Berkshire’s top 5 positions of Apple (41.5%), Bank of America (14.2%), American Express (8.6%),Coca-Cola (7.4%), and Kraft Heinz (4.5%), accounted for 76.2% of the insurer’s 13-F equity portfolio, and its top 10 holdings, which included Moody’s (3.1%), Verizon Communications (3.0%), US Bancorp (2.5%), DaVita (1.5%), and Charter Communications (1.3%), accounted for 87.5%. Given the changes in Berkshire’s 13-F portfolio during the second quarter, the financial services sector now accounts for 28.7% of the portfolio (up from 28.5% at the end of March 2021), with technology stocks at 43.2% (up from 41.8%), and consumer defensive names decreasing to 12.8% (from 13.3%).
Company Profile
Berkshire Hathaway is a holding company with a wide array of subsidiaries engaged in diverse activities. The firm’s core business segment is insurance, run primarily through Geico, Berkshire Hathaway Reinsurance Group and Berkshire Hathaway Primary Group.

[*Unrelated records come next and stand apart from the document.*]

Definition SorobanResourcesExtV0_EncodeTo (s : (list Z)) : option bytes :=
  let archivedSorobanEntries := s in
  write! slice_EncodeTo Uint32_EncodeTo archivedSorobanEntries in
  written.
Definition SorobanResourcesExtV0_DecodeFrom (maxDepth : nat) : decode (list Z) := nested maxDepth (fun maxDepth =>
  read! archivedSorobanEntries := slice_DecodeFrom "Uint32" None (Uint32_DecodeFrom maxDepth) in
  ret archivedSorobanEntries).
Definition SorobanResourcesExtV0_valid (s : (list Z)) : bool :=
  let archivedSorobanEntries := s in
  valid_slice None Uint32_valid archivedSorobanEntries.

Definition SorobanTransactionDataExt_EncodeTo (u : (option (list Z))) : option bytes :=
  match u with
  | None => write! EncodeInt 0 in written
  | Some l => write! EncodeInt 1 in write! SorobanResourcesExtV0_EncodeTo l in written
  end.
Definition SorobanTransactionDataExt_DecodeFrom (maxDepth : nat) : decode (option (list Z)) := nested maxDepth (fun maxDepth =>
  read! v := DecodeInt in
  if v =? 0 then ret None else
  if v =? 1 then tracked "SorobanResourcesExtV0" (read! l := SorobanResourcesExtV0_DecodeFrom maxDepth in ret (Some l)) else
  invalid).
Definition SorobanTransactionDataExt_valid (u : (option (list Z))) : bool :=
  match u with
  | None => true
  | Some l => SorobanResourcesExtV0_valid l
  end.

Definition LedgerFootprint_EncodeTo (s : (list LedgerKey * list LedgerKey)) : option bytes :=
  let '(readOnly, readWrite) := s in
  write! slice_EncodeTo LedgerKey_EncodeTo readOnly in
  write! slice_EncodeTo LedgerKey_EncodeTo readWrite in
  written.
Definition LedgerFootprint_DecodeFrom (maxDepth : nat) : decode (list LedgerKey * list LedgerKey) := nested maxDepth (fun maxDepth =>
  read! readOnly := slice_DecodeFrom "LedgerKey" None (LedgerKey_DecodeFrom maxDepth) in
  read! readWrite := slice_DecodeFrom "LedgerKey" None (LedgerKey_DecodeFrom maxDepth) in
  ret (readOnly, readWrite)).
Definition LedgerFootprint_valid (s : (list LedgerKey * list LedgerKey)) : bool :=
  let '(readOnly, readWrite) := s in
  valid_slice None LedgerKey_valid readOnly && valid_slice None LedgerKey_valid readWrite.

Definition SorobanResources_EncodeTo (s : (list LedgerKey * list LedgerKey * Z * Z * Z)) : option bytes :=
  let '(readOnly, readWrite, instructions, diskReadBytes, writeBytes) := s in
  write! LedgerFootprint_EncodeTo (readOnly, readWrite) in
  write! Uint32_EncodeTo instructions in
  write! Uint32_EncodeTo diskReadBytes in
  write! Uint32_EncodeTo writeBytes in
  written.
Definition SorobanResources_DecodeFrom (maxDepth : nat) : decode (list LedgerKey * list LedgerKey * Z * Z * Z) := nested maxDepth (fun
    maxDepth =>
  read! (readOnly, readWrite) := LedgerFootprint_DecodeFrom maxDepth in
  read! instructions := Uint32_DecodeFrom maxDepth in
  read! diskReadBytes := Uint32_DecodeFrom maxDepth in
  read! writeBytes := Uint32_DecodeFrom maxDepth in
  ret (readOnly, readWrite, instructions, diskReadBytes, writeBytes)).
Definition SorobanResources_valid (s : (list LedgerKey * list LedgerKey * Z * Z * Z)) : bool :=
  let '(readOnly, readWrite, instructions, diskReadBytes, writeBytes) := s in
  LedgerFootprint_valid (readOnly, readWrite) && Uint32_valid instructions && Uint32_valid diskReadBytes && Uint32_valid writeBytes.

Definition SorobanTransactionData_EncodeTo (s : SorobanData) : option bytes :=
  let '(mkSorobanData ext resourceFee instructions diskReadBytes writeBytes readOnly readWrite) := s in
  write! SorobanTransactionDataExt_EncodeTo ext in
  write! SorobanResources_EncodeTo (readOnly, readWrite, instructions, diskReadBytes, writeBytes) in
  write! Int64_EncodeTo resourceFee in
  written.
Definition SorobanTransactionData_DecodeFrom (maxDepth : nat) : decode SorobanData := nested maxDepth (fun maxDepth =>
  read! ext := SorobanTransactionDataExt_DecodeFrom maxDepth in
  read! (readOnly, readWrite, instructions, diskReadBytes, writeBytes) := SorobanResources_DecodeFrom maxDepth in
  read! resourceFee := Int64_DecodeFrom maxDepth in
  ret (mkSorobanData ext resourceFee instructions diskReadBytes writeBytes readOnly readWrite)).
Definition SorobanTransactionData_valid (s : SorobanData) : bool :=
  let '(mkSorobanData ext resourceFee instructions diskReadBytes writeBytes readOnly readWrite) := s in
  SorobanTransactionDataExt_valid ext && SorobanResources_valid (readOnly, readWrite, instructions, diskReadBytes, writeBytes) &&
      Int64_valid resourceFee.

Definition TransactionExt_EncodeTo (u : (option SorobanData)) : option bytes :=
  match u with
  | None => write! EncodeInt 0 in written
  | Some d => write! EncodeInt 1 in write! SorobanTransactionData_EncodeTo d in written
  end.
Definition TransactionExt_DecodeFrom (maxDepth : nat) : decode (option SorobanData) := nested maxDepth (fun maxDepth =>
  read! v := DecodeInt in
  if v =? 0 then ret None else
  if v =? 1 then tracked "SorobanTransactionData" (read! d := SorobanTransactionData_DecodeFrom maxDepth in ret (Some d)) else
  invalid).
Definition TransactionExt_valid (u : (option SorobanData)) : bool :=
  match u with
  | None => true
  | Some d => SorobanTransactionData_valid d
  end.

Definition Transaction_EncodeTo (s : XdrTransaction) : option bytes :=
  let '(mkXdrTransaction sourceAccount fee seqNum cond memo operations ext) := s in
  write! MuxedAccount_EncodeTo sourceAccount in
  write! Uint32_EncodeTo fee in
  write! SequenceNumber_EncodeTo seqNum in
  write! Preconditions_EncodeTo cond in
  write! Memo_EncodeTo memo in
  write! slice_EncodeTo Operation_EncodeTo operations in
  write! TransactionExt_EncodeTo ext in
  written.
Definition Transaction_DecodeFrom (maxDepth : nat) : decode XdrTransaction := nested maxDepth (fun maxDepth =>
  read! sourceAccount := MuxedAccount_DecodeFrom maxDepth in
  read! fee := Uint32_DecodeFrom maxDepth in
  read! seqNum := SequenceNumber_DecodeFrom maxDepth in
  read! cond := Preconditions_DecodeFrom maxDepth in
  read! memo := Memo_DecodeFrom maxDepth in
  read! operations := slice_DecodeFrom "Operation" (Some 100) (Operation_DecodeFrom maxDepth) in
  read! ext := TransactionExt_DecodeFrom maxDepth in
  ret (mkXdrTransaction sourceAccount fee seqNum cond memo operations ext)).
Definition Transaction_valid (s : XdrTransaction) : bool :=
  let '(mkXdrTransaction sourceAccount fee seqNum cond memo operations ext) := s in
  MuxedAccount_valid sourceAccount && Uint32_valid fee && SequenceNumber_valid seqNum && Preconditions_valid cond && Memo_valid memo &&
      valid_slice (Some 100) Operation_valid operations && TransactionExt_valid ext.

Definition TransactionV1Envelope_EncodeTo (s : XdrTransactionV1Envelope) : option bytes :=
  let '(mkV1Envelope tx signatures) := s in
  write! Transaction_EncodeTo tx in
  write! slice_EncodeTo DecoratedSignature_EncodeTo signatures in
  written.
Definition TransactionV1Envelope_DecodeFrom (maxDepth : nat) : decode XdrTransactionV1Envelope := nested maxDepth (fun maxDepth =>
  read! tx := Transaction_DecodeFrom maxDepth in
  read! signatures := slice_DecodeFrom "DecoratedSignature" (Some 20) (DecoratedSignature_DecodeFrom maxDepth) in
  ret (mkV1Envelope tx signatures)).
Definition TransactionV1Envelope_valid (s : XdrTransactionV1Envelope) : bool :=
  let '(mkV1Envelope tx signatures) := s in
  Transaction_valid tx && valid_slice (Some 20) DecoratedSignature_valid signatures.

Definition FeeBumpTransactionInnerTx_EncodeTo (u : (option XdrTransactionV1Envelope)) : option bytes :=
  match u with
  | Some v => write! EnvelopeType_EncodeTo 2 in write! TransactionV1Envelope_EncodeTo v in written
  | None => None
  end.
Definition FeeBumpTransactionInnerTx_DecodeFrom (maxDepth : nat) : decode (option XdrTransactionV1Envelope) := nested maxDepth (fun
    maxDepth =>
  read! type_ := EnvelopeType_DecodeFrom maxDepth in
  if type_ =? 2 then tracked "TransactionV1Envelope" (read! v := TransactionV1Envelope_DecodeFrom maxDepth in ret (Some v)) else
  invalid).
Definition FeeBumpTransactionInnerTx_valid (u : (option XdrTransactionV1Envelope)) : bool :=
  match u with
  | Some v => TransactionV1Envelope_valid v
  | None => false
  end.

Definition FeeBumpTransactionExt_EncodeTo (u : unit) : option bytes :=
  match u with
  | tt => write! EncodeInt 0 in written
  end.
Definition FeeBumpTransactionExt_DecodeFrom (maxDepth : nat) : decode unit := nested maxDepth (fun maxDepth =>
  read! v := DecodeInt in
  if v =? 0 then ret tt else
  invalid).
Definition FeeBumpTransactionExt_valid (u : unit) : bool :=
  match u with
  | tt => true
  end.

Definition FeeBumpTransaction_EncodeTo (s : (MuxedAccount_ * Z * option XdrTransactionV1Envelope)) : option bytes :=
  let '(feeSource, fee, innerTx) := s in
  write! MuxedAccount_EncodeTo feeSource in
  write! Int64_EncodeTo fee in
  write! FeeBumpTransactionInnerTx_EncodeTo innerTx in
  write! FeeBumpTransactionExt_EncodeTo tt in
  written.
Definition FeeBumpTransaction_DecodeFrom (maxDepth : nat) : decode (MuxedAccount_ * Z * option XdrTransactionV1Envelope) := nested maxDepth
    (fun maxDepth =>
  read! feeSource := MuxedAccount_DecodeFrom maxDepth in
  read! fee := Int64_DecodeFrom maxDepth in
  read! innerTx := FeeBumpTransactionInnerTx_DecodeFrom maxDepth in
  read! _ := FeeBumpTransactionExt_DecodeFrom maxDepth in
  ret (feeSource, fee, innerTx)).
Definition FeeBumpTransaction_valid (s : (MuxedAccount_ * Z * option XdrTransactionV1Envelope)) : bool :=
  let '(feeSource, fee, innerTx) := s in
  MuxedAccount_valid feeSource && Int64_valid fee && FeeBumpTransactionInnerTx_valid innerTx.

Definition FeeBumpTransactionEnvelope_EncodeTo (s : (MuxedAccount_ * Z * option XdrTransactionV1Envelope * list DecoratedSignature)) :
    option bytes :=
  let '(feeSource, fee, innerTx, signatures) := s in
  write! FeeBumpTransaction_EncodeTo (feeSource, fee, innerTx) in
  write! slice_EncodeTo DecoratedSignature_EncodeTo signatures in
  written.
Definition FeeBumpTransactionEnvelope_DecodeFrom (maxDepth : nat) : decode (MuxedAccount_ * Z * option XdrTransactionV1Envelope * list
    DecoratedSignature) := nested maxDepth (fun maxDepth =>
  read! (feeSource, fee, innerTx) := FeeBumpTransaction_DecodeFrom maxDepth in
  read! signatures := slice_DecodeFrom "DecoratedSignature" (Some 20) (DecoratedSignature_DecodeFrom maxDepth) in
  ret (feeSource, fee, innerTx, signatures)).
Definition FeeBumpTransactionEnvelope_valid (s : (MuxedAccount_ * Z * option XdrTransactionV1Envelope * list DecoratedSignature)) : bool :=
  let '(feeSource, fee, innerTx, signatures) := s in
  FeeBumpTransaction_valid (feeSource, fee, innerTx) && valid_slice (Some 20) DecoratedSignature_valid signatures.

Berkshire has used the excess cash thrown off from these and its other operations over the years to acquire Burlington Northern Santa Fe (railroad), Berkshire Hathaway Energy (utilities and energy distributors), and the firms that make up its manufacturing, service, and retailing operations (which include five of Berkshire’s largest noninsurance pretax earnings generators: Precision Castparts, Lubrizol, Clayton Homes, Marmon and IMC/ISCAR). The conglomerate is unique in that it is run on a completely decentralized basis.